Questions and X11 support

I rely heavily on features in X11 (mouse control, window metadata, etc) for accessibility, on such script I use controls a touchscreen monitor, which supports HDR, but I cannot use it due to X11 not having HDR support, I also use xdotool extensively for automating tasks on my system (pointer return on key press or after using a touchscreen - etc.) I cannot live without these features, so until kwin_wayland has full support for these (and others), Wayland is a hard no for me.

TLDR; I use just about everything in xdotool in some way shape or form, and I simply cannot live without that extra functionality. (What is the roadmap for a compatibility mode for this?)

PS. NVIDIA users still use Wayland AFAIK due to shoddy support, (you wouldn’t exclude parts of your userbase would you?)

Maybe one approach would be to look into KWin Scripting

This should have the same (or at least very similar) capabilities on X11 and Wayland.

1 Like

Yeah, KWin scripts exist, but at best you’d have to reinvent a lot. There are some good reasons why a lot of the features got removed - but the window manager does have access to most of them.

I got curious about this (I’m pretty sure my own eyesight will crash within a decade) and, while doing some searches, I stumbled on kdotool (I can’t post links yet, but look up jinliu/kdotool on Github). It wasn’t an obvious search result, so I thought I’d mention it to you.

FWIW, as long as your GPU is supported by the nvidia-open drivers, it works with Wayland very well, by the way. Which is probably bad news - it’s not great to be the last one stuck on a platform that’s getting progressively abandoned.

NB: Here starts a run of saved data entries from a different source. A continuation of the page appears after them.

(* ===== verification/RepoDisputes.v ===== *)
(** * The dispute tables

    [src/db/repo/disputes.rs]: the append-only [dispute_versions], the
    [disputes] projection recomputed from it, and the decoding of both. *)

From S2P Require Import Prelude Event Parse ParseDispute Db Versioned Samples.

#[local] Open Scope Z_scope.

(** One row of [disputes]: a dispute as it currently stands. *)
Record Dispute : Type := mkDispute {
  dsp_dispute_id : string;
  dsp_pubkey : string;
  dsp_opened_at : option Z;
  dsp_last_updated_at : Z;
  dsp_final_status : Status;
  dsp_initiator : option Initiator;
}.

(** The row [insert_version] binds: no bound value can be NULL where the
    column is not. *)
Definition version_row (v : DisputeVersion) : DisputeVersionRow := {|
  dvr_event_id := dv_event_id v;
  dvr_dispute_id := dv_dispute_id v;
  dvr_pubkey := dv_pubkey v;
  dvr_created_at := dv_created_at v;
  dvr_status := status_as_str (dv_status v);
  dvr_initiator := initiator_as_str <$> dv_initiator v;
  dvr_opened_at := dv_opened_at v;
|}.

(** [INSERT OR IGNORE INTO dispute_versions]. *)
Definition insert_version (db : Db) (v : DisputeVersion) : Sql Db :=
  insert_row (dv_event_id v) (Some (version_row v)) db.

(** [FROM dispute_versions WHERE dispute_id = ?1]. *)
Definition versions_of (t : gmap string DisputeVersionRow) (dispute_id : string) : list DisputeVersionRow :=
  filter (λ r, dvr_dispute_id r = dispute_id) (rows t).

Definition oldest_first (r : DisputeVersionRow) : Z * string := (dvr_created_at r, dvr_event_id r).
Definition newest_first (r : DisputeVersionRow) : Z * string := (- dvr_created_at r, dvr_event_id r).

(** [SELECT col … WHERE col IS NOT NULL ORDER BY created_at DESC, event_id LIMIT 1]. *)
Definition latest_known {A} (column : DisputeVersionRow → option A) (vs : list DisputeVersionRow) : option A :=
  first_by newest_first (filter (λ r, is_Some (column r)) vs) ≫= column.

(** The SELECT of [refresh_projection] over the versions of one dispute. *)
Definition project_of (vs : list DisputeVersionRow) : option DisputeRow :=
  latest ← first_by newest_first vs;
  last_updated_at ← sql_max ((λ r, Some (dvr_created_at r)) <$> vs);
  Some {|
    dr_dispute_id := dvr_dispute_id latest;
    dr_pubkey := dvr_pubkey latest;
    dr_opened_at := latest_known dvr_opened_at vs;
    dr_last_updated_at := last_updated_at;
    dr_final_status := dvr_status latest;
    dr_initiator := latest_known dvr_initiator vs;
  |}.

Definition project (t : gmap string DisputeVersionRow) (dispute_id : string) : option DisputeRow :=
  project_of (versions_of t dispute_id).

(** The upsert replaces every column of a row that exists; a SELECT of
    nothing upserts nothing. *)
Definition refresh_projection (db : Db) (dispute_id : string) : Db :=
  match project (dispute_versions db) dispute_id with
  | Some row => set_disputes (insert (dr_dispute_id row) row) db
  | None => db
  end.

(** The stored [initiator], if the column is not NULL. *)
Definition optional_initiator (stored : option string) : Sql (option Initiator) :=
  match stored with
  | None => Ok None
  | Some wire => Some <$> decode_column "initiator" (initiator_parse wire)
  end.

(** [DisputeRow::into_dispute]. *)
Definition into_dispute (r : DisputeRow) : Sql Dispute :=
  final_status ← decode_column "final_status" (status_parse (dr_final_status r));
  initiator ← optional_initiator (dr_initiator r);
  Ok {|
    dsp_dispute_id := dr_dispute_id r;
    dsp_pubkey := dr_pubkey r;
    dsp_opened_at := dr_opened_at r;
    dsp_last_updated_at := dr_last_updated_at r;
    dsp_final_status := final_status;
    dsp_initiator := initiator;
  |}.

(** [VersionRow::into_version]. *)
Definition into_version (r : DisputeVersionRow) : Sql DisputeVersion :=
  status ← decode_column "status" (status_parse (dvr_status r));
  initiator ← optional_initiator (dvr_initiator r);
  Ok {|
    dv_event_id := dvr_event_id r;
    dv_dispute_id := dvr_dispute_id r;
    dv_pubkey := dvr_pubkey r;
    dv_created_at := dvr_created_at r;
    dv_status := status;
    dv_initiator := initiator;
    dv_opened_at := dvr_opened_at r;
  |}.

(** The projected dispute, if any version of it has been seen. *)
Definition find (db : Db) (dispute_id : string) : Sql (option Dispute) :=
  transpose (into_dispute <$> disputes db !! dispute_id).

(** Every stored version of a dispute, oldest first. *)
Definition versions (db : Db) (dispute_id : string) : Sql (list DisputeVersion) :=
  collect (into_version <$> order_by oldest_first (versions_of (dispute_versions db) dispute_id)).

(** [SELECT DISTINCT dispute_id FROM dispute_versions ORDER BY dispute_id]. *)
Definition ids (db : Db) : list string := distinct (dvr_dispute_id <$> rows (dispute_versions db)).

Definition clear_projection : Db → Db := set_disputes (λ _, ∅).
Definition clear_versions : Db → Db := set_dispute_versions (λ _, ∅).

(** ** The dispute tables are versioned *)

#[export] Instance disputes_versioned : Versioned DisputeVersion DisputeVersionRow DisputeRow := {|
  version_id := dv_event_id;
  version_group := dv_dispute_id;
  row_of v := Some (version_row v);
  row_id := dvr_event_id;
  row_group := dvr_dispute_id;
  project_rows := project_of;
  projection := disputes;
  set_projection := set_disputes;
  refresh := refresh_projection;
|}.

Lemma newest_first_inj (vs : list DisputeVersionRow) :
  (∀ x y, x ∈ vs → y ∈ vs → dvr_event_id x = dvr_event_id y → x = y) →
  ∀ x y, x ∈ vs → y ∈ vs → newest_first x = newest_first y → x = y.
Proof. intros Hinj x y ?? [= _ ?]. auto. Qed.

Lemma latest_known_perm {A} (column : DisputeVersionRow → option A) (vs vs' : list DisputeVersionRow) :
  (∀ x y, x ∈ vs → y ∈ vs → dvr_event_id x = dvr_event_id y → x = y) →
  vs ≡ₚ vs' → latest_known column vs = latest_known column vs'.
Proof.
  intros Hinj Hp. unfold latest_known. f_equal. apply first_by_canonical.
  - intros x y [_ ?]%list_elem_of_filter [_ ?]%list_elem_of_filter. by apply (newest_first_inj vs).
  - by rewrite Hp.
Qed.

Lemma dispute_project_of_perm (vs vs' : list DisputeVersionRow) :
  (∀ x y, x ∈ vs → y ∈ vs → dvr_event_id x = dvr_event_id y → x = y) →
  vs ≡ₚ vs' → project_of vs = project_of vs'.
Proof.
  intros Hinj Hp. unfold project_of.
  rewrite (first_by_canonical newest_first vs vs'); [|by apply newest_first_inj|done].
  rewrite !(latest_known_perm _ vs vs') by done.
  assert (sql_max ((λ r, Some (dvr_created_at r)) <$> vs) =
    sql_max ((λ r, Some (dvr_created_at r)) <$> vs')) as -> by (by rewrite Hp). done.
Qed.

Lemma dispute_project_of_Some vs : vs ≠ [] → is_Some (project_of vs).
Proof.
  destruct vs as [|v vs]; [done|]. intros _. unfold project_of.
  destruct (first_by newest_first (v :: vs)) eqn:E; [|by apply first_by_None in E].
  cbn [mbind option_bind].
  destruct (sql_max_ge ((λ r, Some (dvr_created_at r)) <$> v :: vs) (dvr_created_at v)) as (? & -> & _);
    [by constructor|]. by eexists.
Qed.

Lemma project_dispute_id t did row : project t did = Some row → dr_dispute_id row = did.
Proof.
  intros (latest & E & (? & _ & [= <-])%bind_Some)%bind_Some.
  by apply first_by_Some in E as [[Hl _]%list_elem_of_filter _].
Qed.

#[export] Instance disputes_versioned_laws : VersionedLaws DisputeVersion DisputeVersionRow DisputeRow.
Proof.
  split; cbn; try done.
  - apply _.
  - by intros v r [= <-].
  - apply dispute_project_of_perm.
  - apply dispute_project_of_Some.
  - intros db g. unfold refresh_projection. by case_match.
  - intros db g g'. unfold refresh_projection, project, versions_of, group_rows. cbn.
    destruct (project_of _) as [row|] eqn:E; [|by case_decide].
    cbn. rewrite (project_dispute_id _ _ _ E), lookup_insert. by case_decide.
  - intros db g. unfold refresh_projection. by case_match.
  - intros [] []. unfold frame, set_disputes, set_dispute_versions. cbn. congruence.
Qed.

(** ** What the projection says *)

Lemma latest_known_Some {A} (column : DisputeVersionRow → option A) vs a :
  latest_known column vs = Some a → ∃ r, r ∈ vs ∧ column r = Some a ∧
    ∀ r', r' ∈ vs → is_Some (column r') → by_key newest_first r r'.
Proof.
  intros (r & [[? ?]%list_elem_of_filter Hle]%first_by_Some & Hr)%bind_Some.
  exists r. split_and!; [done..|]. intros r' ??. apply Hle. by apply list_elem_of_filter.
Qed.

Lemma latest_known_None {A} (column : DisputeVersionRow → option A) vs :
  latest_known column vs = None → ∀ r, r ∈ vs → column r = None.
Proof.
  unfold latest_known. intros Hn r Hr. destruct (column r) eqn:E; [|done].
  destruct (first_by _ _) as [r'|] eqn:Hf.
  - apply first_by_Some in Hf as [[[? Hc] _]%list_elem_of_filter _]. cbn in Hn. congruence.
  - apply first_by_None in Hf. assert (r ∈ filter (λ r, is_Some (column r)) vs) as Hin.
    { apply list_elem_of_filter. eauto. }
    rewrite Hf in Hin. by apply elem_of_nil in Hin.
Qed.

Lemma dispute_project_of_spec vs row :
  project_of vs = Some row →
  ∃ latest, first_by newest_first vs = Some latest ∧
    dr_final_status row = dvr_status latest ∧ dr_pubkey row = dvr_pubkey latest ∧
    sql_max ((λ r, Some (dvr_created_at r)) <$> vs) = Some (dr_last_updated_at row) ∧
    dr_opened_at row = latest_known dvr_opened_at vs ∧
    dr_initiator row = latest_known dvr_initiator vs.
Proof. intros (latest & E & (mx & Emx & [= <-])%bind_Some)%bind_Some. by exists latest. Qed.

(** C17: the dispute a query reads keeps every fact its versions published:
    its status is that of the version no other supersedes, while its
    initiator and its opening time are the last ones any version stated, and
    are unknown only when no version stated one. *)
Theorem dispute_projection_spec db did row :
  projected (V := DisputeVersion) db → disputes db !! did = Some row →
  let vs := versions_of (dispute_versions db) did in
  (∃ latest, latest ∈ vs ∧ (∀ r, r ∈ vs → by_key newest_first latest r) ∧
    dr_final_status row = dvr_status latest ∧ dr_pubkey row = dvr_pubkey latest) ∧
  match dr_initiator row with
  | Some i => ∃ r, r ∈ vs ∧ dvr_initiator r = Some i ∧
      ∀ r', r' ∈ vs → is_Some (dvr_initiator r') → by_key newest_first r r'
  | None => ∀ r, r ∈ vs → dvr_initiator r = None
  end ∧
  match dr_opened_at row with
  | Some t => ∃ r, r ∈ vs ∧ dvr_opened_at r = Some t ∧
      ∀ r', r' ∈ vs → is_Some (dvr_opened_at r') → by_key newest_first r r'
  | None => ∀ r, r ∈ vs → dvr_opened_at r = None
  end.
Proof.
  intros [_ Hp] Hrow vs. rewrite Hp in Hrow.
  apply dispute_project_of_spec in Hrow as (latest & Hf & ? & ? & _ & Ho & Hi).
  apply first_by_Some in Hf as [??].
  split_and!; [by exists latest| |]; case_match eqn:E;
    eauto using latest_known_Some, latest_known_None.
Qed.

(** Versions arriving one after the other, each stored and its dispute
    refreshed, as the pipeline does. *)
Fixpoint arrive (db : Db) (vs : list DisputeVersion) : Sql Db :=
  match vs with
  | [] => Ok db
  | v :: vs => db ← insert_version db v; arrive (refresh_projection db (dv_dispute_id v)) vs
  end.

Lemma dispute_arrive_store_all db vs : arrive db vs = store_all db vs.
Proof.
  revert db. induction vs as [|v vs IH]; intros db; [done|]. cbn [arrive store_all].
  unfold store. cbn [version_id row_of version_group disputes_versioned].
  change (insert_row (dv_event_id v) (Some (version_row v)) db) with (insert_version db v).
  destruct (insert_version db v); [apply IH|done].
Qed.

(** like orders, disputes do not depend on the order their versions
    arrive in, so a backfill that walks backwards ends where a live
    subscription would. *)
Theorem disputes_arrival_irrelevant db vs vs' db' :
  projected (V := DisputeVersion) db →
  (∀ v w, v ∈ vs → w ∈ vs → dv_event_id v = dv_event_id w → v = w) → vs ≡ₚ vs' →
  arrive db vs = Ok db' → arrive db vs' = Ok db' ∧ projected (V := DisputeVersion) db'.
Proof. rewrite !dispute_arrive_store_all. exact (arrival_order db vs vs' db'). Qed.

(** Every stored version decodes to the version that was stored. *)
Lemma dispute_version_row_round_trip v : into_version (version_row v) = Ok v.
Proof. destruct v as [? ? ? ? [] [[]|] ?]; reflexivity. Qed.

(** ** Witnesses *)
Section witnesses.
#[local] Existing Instance Demo.demo.

Definition sample_events : list Event :=
  [dispute_event "d1" 1700000100 "initiated" [["initiator"; "buyer"]];
   dispute_event "d3" 1700000300 "settled" []; dispute_event "d2" 1700000200 "in-progress" [["initiator"; "seller"]]].
Definition sample_versions : list DisputeVersion := omap (λ e, ok (ParseDispute.parse e)) sample_events.
Definition sample_db : Db := archive_of sample_events.
Definition stored : Db :=
  match arrive sample_db sample_versions with Ok db => db | Err _ => empty_db end.

Lemma dispute_stored_Ok : arrive sample_db sample_versions = Ok stored.
Proof. vm_compute. reflexivity. Qed.

Lemma dispute_sample_projected : projected (V := DisputeVersion) sample_db.
Proof. by apply projected_empty. Qed.

Lemma dispute_stored_projected : projected (V := DisputeVersion) stored.
Proof. pose proof dispute_stored_Ok as H. rewrite dispute_arrive_store_all in H.
  exact (store_all_projected _ _ _ dispute_sample_projected H). Qed.

Lemma dispute_sample_distinct : same_id_same_version sample_versions.
Proof. apply NoDup_same_id_same_version. apply (bool_decide_unpack _). by vm_compute. Qed.

(** The last version names no initiator; the one before it does. *)
Lemma dispute_projection_spec_witness :
  ∃ row, disputes stored !! "dispute-1" = Some row ∧ dr_initiator row = Some "seller" ∧
    ∃ latest, latest ∈ versions_of (dispute_versions stored) "dispute-1" ∧
      dr_final_status row = dvr_status latest.
Proof.
  destruct (disputes stored !! "dispute-1") as [row|] eqn:E; [|vm_compute in E; discriminate].
  exists row. split; [reflexivity|].
  pose proof (dispute_projection_spec stored "dispute-1" row dispute_stored_projected E) as [Hlatest _].
  split.
  - clear Hlatest. vm_compute in E. injection E as <-. reflexivity.
  - destruct Hlatest as (latest & ? & _ & ? & _). exists latest. auto.
Defined.
End witnesses.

kdotool is very useful and powerful

Are these capable of what you do with xdotool?

  • ydotool - Generic Linux command-line automation tool
  • wtype - xdotool type for wayland
  • wlrctl A command line utility for miscellaneous wlroots Wayland extensions.

About x.org compat… I think KDE will not abandon x11 as quickly as Ubuntu yesterday but my impression is kwin-x11 support will be minimal since there arent that many devs willing to work for it. Idk of any official x11 deadline for KDE.

The main advantage is that it would work on X11 and Wayland.
So it could be implemented and tested while still on X11 and then likely just reused once the person switches to Wayland.

This would be true for both direct usage of the API and indirectly through kdotool

2 Likes

I came to browse here because I too require X11 into the future. xdotool is good but I refer the OP to Actiona which is dated but powerful if you dig deep. You can add xdotool through Actiona command. If you add another layer through Albert you can have an elegant tool chain where Albert extension (you can add) will drive Actiona and xdotool if you need it. I even experiment with AI tool driving this chain so that AI agent can navigate complex UI landscapes. AI interaction with Ubuntu seems to be overlooked by the decision makers when X11 is ditched. An AI Agent coaching new Ubuntu users for example?

A tool that drives your whole session in a similar way you could, would probably be using the remote desktop portal.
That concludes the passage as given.